1. L'association européenne contre les leucodystrophies, association reconnue d'utilité publique, qui regroupe des malades et des patients de malades atteints de leucodystrophie, a développé une plateforme technologique en Lorraine consistant dans la mise en place d'une banque d'échantillons biologiques de patients atteints de leucodystrophie, collectés sur l'ensemble du territoire français, dénommé centre de ressources biologiques Lorrain. La mise en œuvre de ce projet nécessitant un lieu de stockage des échantillons biologiques, l'association a conclu, le 4 décembre 2014, avec le centre hospitalier régional universitaire (CHRU) de Nancy une convention de mise à disposition de locaux ayant pour objet leur aménagement pour la constitution de cette banque d'échantillons biologiques. Une seconde convention du 1er septembre 2015 a précisé les modalités de cette mise à disposition de locaux à l'association ELA. Les travaux de construction et d'aménagements prévus par la convention initiale ont été réalisés au cours de l'année 2015. L'association ELA a cependant abandonné son projet en raison de l'absence de transfert des échantillons biologiques de patients atteints de leucodystrophie. Estimant que les travaux ont été financés par ses soins dans le seul intérêt du centre hospitalier, l'association lui a adressé une réclamation indemnitaire le 24 janvier 2019 qui a été expressément rejetée par une décision du 20 mars 2019. L'association ELA a alors demandé au tribunal administratif de Nancy de condamner le CHRU de Nancy à lui verser la somme de 420 225,69 euros sur le fondement de l'enrichissement sans cause. Par un jugement du 16 novembre 2021, dont l'association fait appel, le tribunal administratif a rejeté cette demande au motif que l'enrichissement du CHRU de Nancy trouvait sa cause dans la convention conclue le 4 décembre 2014.

Sur le bien-fondé du jugement :

2. Le cocontractant de l'administration dont le contrat est entaché de nullité peut prétendre, sur un terrain quasi-contractuel, au remboursement de celles de ses dépenses qui ont été utiles à la collectivité envers laquelle il s'était engagé.
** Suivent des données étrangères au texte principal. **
Lemma cached_commit_refines t s :
  cached_ok s → cached_ok (cached_commitTransaction t s) ∧
  abs (persistent (cached_commitTransaction t s)) =
    mem_commitTransaction t (abs (persistent s)).
Proof.
  intros Hok. pose proof (cached_transaction s t Hok) as Ht.
  unfold cached_commitTransaction. destruct (transactions s !! t) as [entry|].
  - destruct Ht as (-> & _ & _). destruct Hok as [Hp Hc [[Hn1 Hn2] Hcoh Hs]].
    destruct (commit_refines t _ Hp) as [Hp' Ap]. destruct (commit_refines t _ Hc) as [Hc' Ac].
    cbn. split; [|done]. split; cbn; [done|done|]. rewrite Ap, Ac.
    split; cbn; [done|done|]. intros u. by apply paired_delete.
  - destruct Ht as [Hn Ha]. split; [done|]. unfold mem_commitTransaction.
    destruct (abs (persistent s)); cbn in *. f_equal; [set_solver|by rewrite delete_id].
Qed.

Lemma cached_rollback_refines t s :
  cached_ok s → cached_ok (cached_rollbackTransaction t s) ∧
  abs (persistent (cached_rollbackTransaction t s)) =
    mem_rollbackTransaction t (abs (persistent s)).
Proof.
  intros Hok. pose proof (cached_transaction s t Hok) as Ht.
  unfold cached_rollbackTransaction. destruct (transactions s !! t) as [entry|] eqn:Et.
  - destruct Ht as (-> & [a Ea] & [b Eb]). destruct Hok as [Hp Hc [[Hn1 Hn2] Hcoh Hs]].
    destruct (rollback_refines t _ Hp) as [Hp' Ap].
    destruct (rollback_refines t _ Hc) as [Hc' Ac].
    cbn. split; [|done]. split; cbn; [done|done|]. rewrite Ap, Ac.
    unfold mem_rollbackTransaction. rewrite Ea, Eb. split; cbn; [done| |].
    + specialize (Hs t). rewrite Ea, Eb in Hs. apply Hs.
    + intros u. by apply paired_delete.
  - destruct Ht as [Hn Ha]. split; [done|]. unfold mem_rollbackTransaction. rewrite Hn.
    destruct (abs (persistent s)); cbn in *. f_equal. set_solver.
Qed.

Lemma cached_load_refines i s :
  cached_ok s → cached_ok (cached_loadInventory i s).2 ∧
  (cached_loadInventory i s).1 = inventories (abs (persistent s)) !! i ∧
  abs (persistent (cached_loadInventory i s).2) = abs (persistent s).
Proof.
  intros [Hp Hc Hpair]. unfold cached_loadInventory.
  destruct (load_refines i _ Hc) as (Hc' & Ec & Ac). cbn in Ec.
  destruct (loadInventory i (cache s)) as [cached c]. cbn in *. subst cached.
  pose proof (paired_coherent _ _ _ _ Hpair i) as Hi.
  destruct (inventories (abs (cache s)) !! i) as [x|] eqn:Ei.
  { destruct Hi as [Hi|[? _]]; [|done]. cbn. split_and!; [|done|done].
    split; cbn; [done|done|]. by rewrite Ac. }
  destruct (load_refines i _ Hp) as (Hp' & Ep & Ap). cbn in Ep.
  destruct (loadInventory i (persistent s)) as [persisted p]. cbn in *. subst persisted.
  destruct (inventories (abs (persistent s)) !! i) as [x|] eqn:Ej; cbn.
  - split_and!; [|done|done]. destruct (save_refines x _ Hc') as [Hc'' Acs].
    split; cbn; [done|done|]. rewrite Ap, Acs, Ac. eapply stores_paired_data; [done..|].
    cbn. destruct Hi as [|[_ [= ->]]]; [done|]. cbn. by apply coherent_fill; [apply Hpair|].
  - split_and!; [|done|done]. split; cbn; [done|done|]. by rewrite Ap, Ac.
Qed.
3. Il résulte de l'instruction que la convention conclue entre le CHRU de Nancy et l'association ELA, le 4 décembre 2014, a pour objet de mettre à la disposition de cette association des locaux, d'une superficie de 591 m², situés sur le site de l'établissement hospitalier de Nancy-Brabois, dépendant du domaine public, afin de lui permettre de réaliser les travaux nécessaires à la création d'une base de données et d'une banque d'échantillons biologiques. Cette convention d'occupation, qui n'est pas constitutive de droits réels, stipule, en son article 6, que l'association prend à sa charge le coût des travaux de construction et d'amélioration réalisés dans les locaux mis à disposition, selon un descriptif annexé que le centre hospitalier a validé, et qui, au terme de la convention resteront la propriété de ce dernier qu'ils soient incorporés ou non et sans indemnité. L'article 1er de cette convention mentionne que ces travaux ont pour objet de permettre à l'association d'exercer ses missions d'accueil, de réception, de conservation de matériel biologique et de toute autre activité de nature scientifique et technique. Elle est conclue pour une durée d'un an à compter de sa prise d'effet soit le 8 décembre 2014. Une seconde convention, conclue avec l'association, le 1er septembre 2015, porte sur la mise à disposition à titre gratuit des locaux afin de permettre l'installation du centre de ressources biologiques, qui doit regrouper les données cliniques et biologiques des patients atteints de leucodystrophies. Elle rappelle en son article 1er, qu'elle n'est pas constitutive de droits réels et est consentie en vue de la réalisation de l'activité de l'association. Il résulte des articles 3 et 5 de la convention du 1er septembre 2015, que l'association assumera la prise en charge des frais relatifs aux travaux éventuels d'aménagement et d'équipement intérieurs nécessaires à son fonctionnement. Cette convention a une durée de quatre mois, avec pour terme le 31 décembre 2015. Il est constant qu'à leur échéance, ces conventions n'ont pas été renouvelées en raison de l'échec du projet de transfert des échantillons biologiques de patients atteints de leucodystrophie.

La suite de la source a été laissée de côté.